Le Tribunal administratif de Melun a été saisi par M. B... d’un recours en excès de pouvoir contre le rejet implicite de sa demande de titre de séjour par le préfet de Seine-et-Marne. Suite au décès du requérant, ses ayants droit ont informé le tribunal de ce décès puis se sont désistés de l’instance. Constatant que l’affaire n’était pas en état d’être jugée et que les héritiers n’ont pas repris l’instance, le président de la 2ème chambre a prononcé, sur le fondement des articles R. 222-1 et R. 634-1 du code de justice administrative, un non-lieu à statuer.
Texte intégral
Vu la procédure suivante :
Par une requête et des mémoires enregistrés les 15 février 2024, 28 août 2024 et 16 juillet 2025, M. D... B... a demandé au tribunal d’annuler la décision par laquelle le préfet de Seine-et-Marne a implicitement rejeté sa demande de titre de séjour.
Par une lettre enregistrée le 5 septembre 2025, les ayants droit de M. B... ont informé le tribunal du décès de M. B..., survenu le 26 août 2025.
Par une lettre enregistrée le 2 octobre 2025, Mmes C..., Michelle et Adèle Bikene, filles du requérant et ayants droit de celui-ci depuis son décès, ont déclaré se désister de l’instance.

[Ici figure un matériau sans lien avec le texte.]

(** * Finance tracker: persistence store, recurrence and alert engines

    A shallow embedding of the Python sources
    [models/*.py], [utils/database.py], [utils/reminders.py] and the text
    protection of [utils/security.py].

    Conventions of the embedding.
    - SQLite [REAL] columns and Python [float]s are exact rationals [Q];
      rounding of IEEE doubles is outside the model, and numeric results are
      compared with [==] (equality of rationals).
    - SQLite [INTEGER] columns and Python [int]s are [Z]; a nullable column or
      an [Optional] attribute is an [option].
    - SQLite [TEXT] and Python [str] are [string]; the comparison of two texts
      is the byte-wise lexicographic order [String.leb].
    - A table is the list of its rows in rowid order; [AUTOINCREMENT] keys are
      drawn from a per-table counter (the [sqlite_sequence] table).
    - A column holds values of the type the model class passes for it.
    - A Python [dict] with string keys is a [gmap string pyval].
    - The wall clock ([datetime.now()]) is an explicit argument.
    - The store operations are total functions on stores, as the source
      raises nowhere on these paths; where a library call can raise
      ([strptime], a date out of range) the result is an [option].
    - In [utils/security.py] a text is the list of its code points, and the
      outcome of a call names the exception it raises, if any. *)

From Stdlib Require Import ZArith QArith Lia Lqa String Ascii List Bool.
From Stdlib Require Import Sorted Permutation.
From stdpp Require Import gmap strings.
Import ListNotations.

Local Open Scope string_scope.
Local Open Scope Z_scope.

(** ** Python's [datetime] (the part the sources use)

    The calendar arithmetic follows the standard library ([_ymd2ord],
    [_ord2ymd], [strptime] and [strftime] with the format ["%Y-%m-%d"]). *)

Module Datetime.

Record t := mk
  { year : Z; month : Z; day : Z;
    hour : Z; minute : Z; second : Z; microsecond : Z }.

Definition is_leap (y : Z) : bool :=
  (y mod 4 =? 0) && (negb (y mod 100 =? 0) || (y mod 400 =? 0)).

Definition days_in_month_table (m : Z) : Z :=
  match m with
  | 1 => 31 | 2 => 28 | 3 => 31 | 4 => 30 | 5 => 31 | 6 => 30
  | 7 => 31 | 8 => 31 | 9 => 30 | 10 => 31 | 11 => 30 | 12 => 31
  | _ => -1
  end.

Definition days_before_month_table (m : Z) : Z :=
  match m with
  | 1 => 0 | 2 => 31 | 3 => 59 | 4 => 90 | 5 => 120 | 6 => 151
  | 7 => 181 | 8 => 212 | 9 => 243 | 10 => 273 | 11 => 304 | 12 => 334
  | _ => -1
  end.

Definition days_before_year (y : Z) : Z :=
  let p := y - 1 in p * 365 + p / 4 - p / 100 + p / 400.

Definition days_in_month (y m : Z) : Z :=
  if (m =? 2) && is_leap y then 29 else days_in_month_table m.

Definition days_before_month (y m : Z) : Z :=
  days_before_month_table m + (if (2 <? m) && is_leap y then 1 else 0).

Definition ymd2ord (y m d : Z) : Z :=
  days_before_year y + days_before_month y m + d.

Definition DI400Y : Z := 146097.
Definition DI100Y : Z := 36524.
Definition DI4Y : Z := 1461.

Definition ord2ymd (ordinal : Z) : Z * Z * Z :=
  let n := ordinal - 1 in
  let n400 := n / DI400Y in
  let n := n mod DI400Y in
  let y := n400 * 400 + 1 in
  let n100 := n / DI100Y in
  let n := n mod DI100Y in
  let n4 := n / DI4Y in
  let n := n mod DI4Y in
  let n1 := n / 365 in
  let n := n mod 365 in
  let y := y + n100 * 100 + n4 * 4 + n1 in
  if (n1 =? 4) || (n100 =? 4) then (y - 1, 12, 31)
  else
    let leapyear := (n1 =? 3) && (negb (n4 =? 24) || (n100 =? 3)) in
    let m := Z.shiftr (n + 50) 5 in
    let preceding :=
      days_before_month_table m + (if (2 <? m) && leapyear then 1 else 0) in
    if n <? preceding then
      let m' := m - 1 in
      let preceding' :=
        preceding
        - (days_in_month_table m' + (if (m' =? 2) && leapyear then 1 else 0)) in
      (y, m', n - preceding' + 1)
    else (y, m, n - preceding + 1).

Definition MINYEAR : Z := 1.
Definition MAXYEAR : Z := 9999.
Definition MAXORDINAL : Z := 3652059.

(** The check of the [datetime] constructor on the calendar fields. *)
Definition valid_date (y m d : Z) : bool :=
  (MINYEAR <=? y) && (y <=? MAXYEAR) && (1 <=? m) && (m <=? 12)
  && (1 <=? d) && (d <=? days_in_month y m).

Definition toordinal (dt : t) : Z := ymd2ord (year dt) (month dt) (day dt).

(** [dt + timedelta(days=k)]: [None] stands for [OverflowError]. *)
Definition add_days (dt : t) (k : Z) : option t :=
  let o := toordinal dt + k in
  if (1 <=? o) && (o <=? MAXORDINAL) then
    let '(y, m, d) := ord2ymd o in
    Some (mk y m d (hour dt) (minute dt) (second dt) (microsecond dt))
  else None.

Definition digit_char (z : Z) : ascii :=
  match z with
  | 0 => "0" | 1 => "1" | 2 => "2" | 3 => "3" | 4 => "4"
  | 5 => "5" | 6 => "6" | 7 => "7" | 8 => "8" | _ => "9"
  end%char.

Vu les autres pièces du dossier.
Vu le code de justice administrative.
Considérant ce qui suit :
Aux termes de l’article R. 222-1 du code de justice administrative : « (…) Les présidents de formation de jugement des tribunaux (…) peuvent, par ordonnance : / 1° donner acte des désistements (…) 3Constater qu’il n’y a pas lieu à statuer sur une requête (…) ».
Aux termes de l’article R. 634-1 du code de justice administrative : « Dans les affaires qui ne sont pas en état d'être jugées, la procédure est suspendue par la notification du décès de l'une des parties ou par le seul fait du décès, de la démission, de l'interdiction ou de la destitution de son avocat. Cette suspension dure jusqu'à la mise en demeure pour reprendre l'instance ou constituer avocat. ».
Par un courrier, enregistré le 5 septembre 2025, le tribunal administratif a été informé du décès de M. B... le 26 août 2025 par la communication de l’acte de décès. À cette date, l’affaire de M. B... n’était pas en état d’être jugée, à défaut de mémoire en défense. A la suite de la mise en demeure qui leur a été adressée, les ayants droits de M. B... n’ont pas repris l’instance, les filles du requérant ayant d’ailleurs indiqué s’en désister. Par suite, il n’y a plus lieu, en l’état, par application des dispositions de l’article R. 634-1 du code de justice administrative, de statuer sur la requête.
O R D O N N E :
Article 1er : Il n’y a plus lieu de statuer sur la requête de M. B....
Article 2 : La présente ordonnance sera notifiée à Mme A... E... et Mmes C..., Michelle et Adèle Bikene, en leur qualité d’ayants droit de M. D... B..., et au préfet de Seine-et-Marne.
Le président de la 2ème chambre,
D. LALANDE
La République mande et ordonne au préfet de Seine-et-Marne, en ce qui le concerne, ou à tous commissaires de justice à ce requis en ce qui concerne les voies de droit commun contre les parties privées de pourvoir à l’exécution de la présente ordonnance.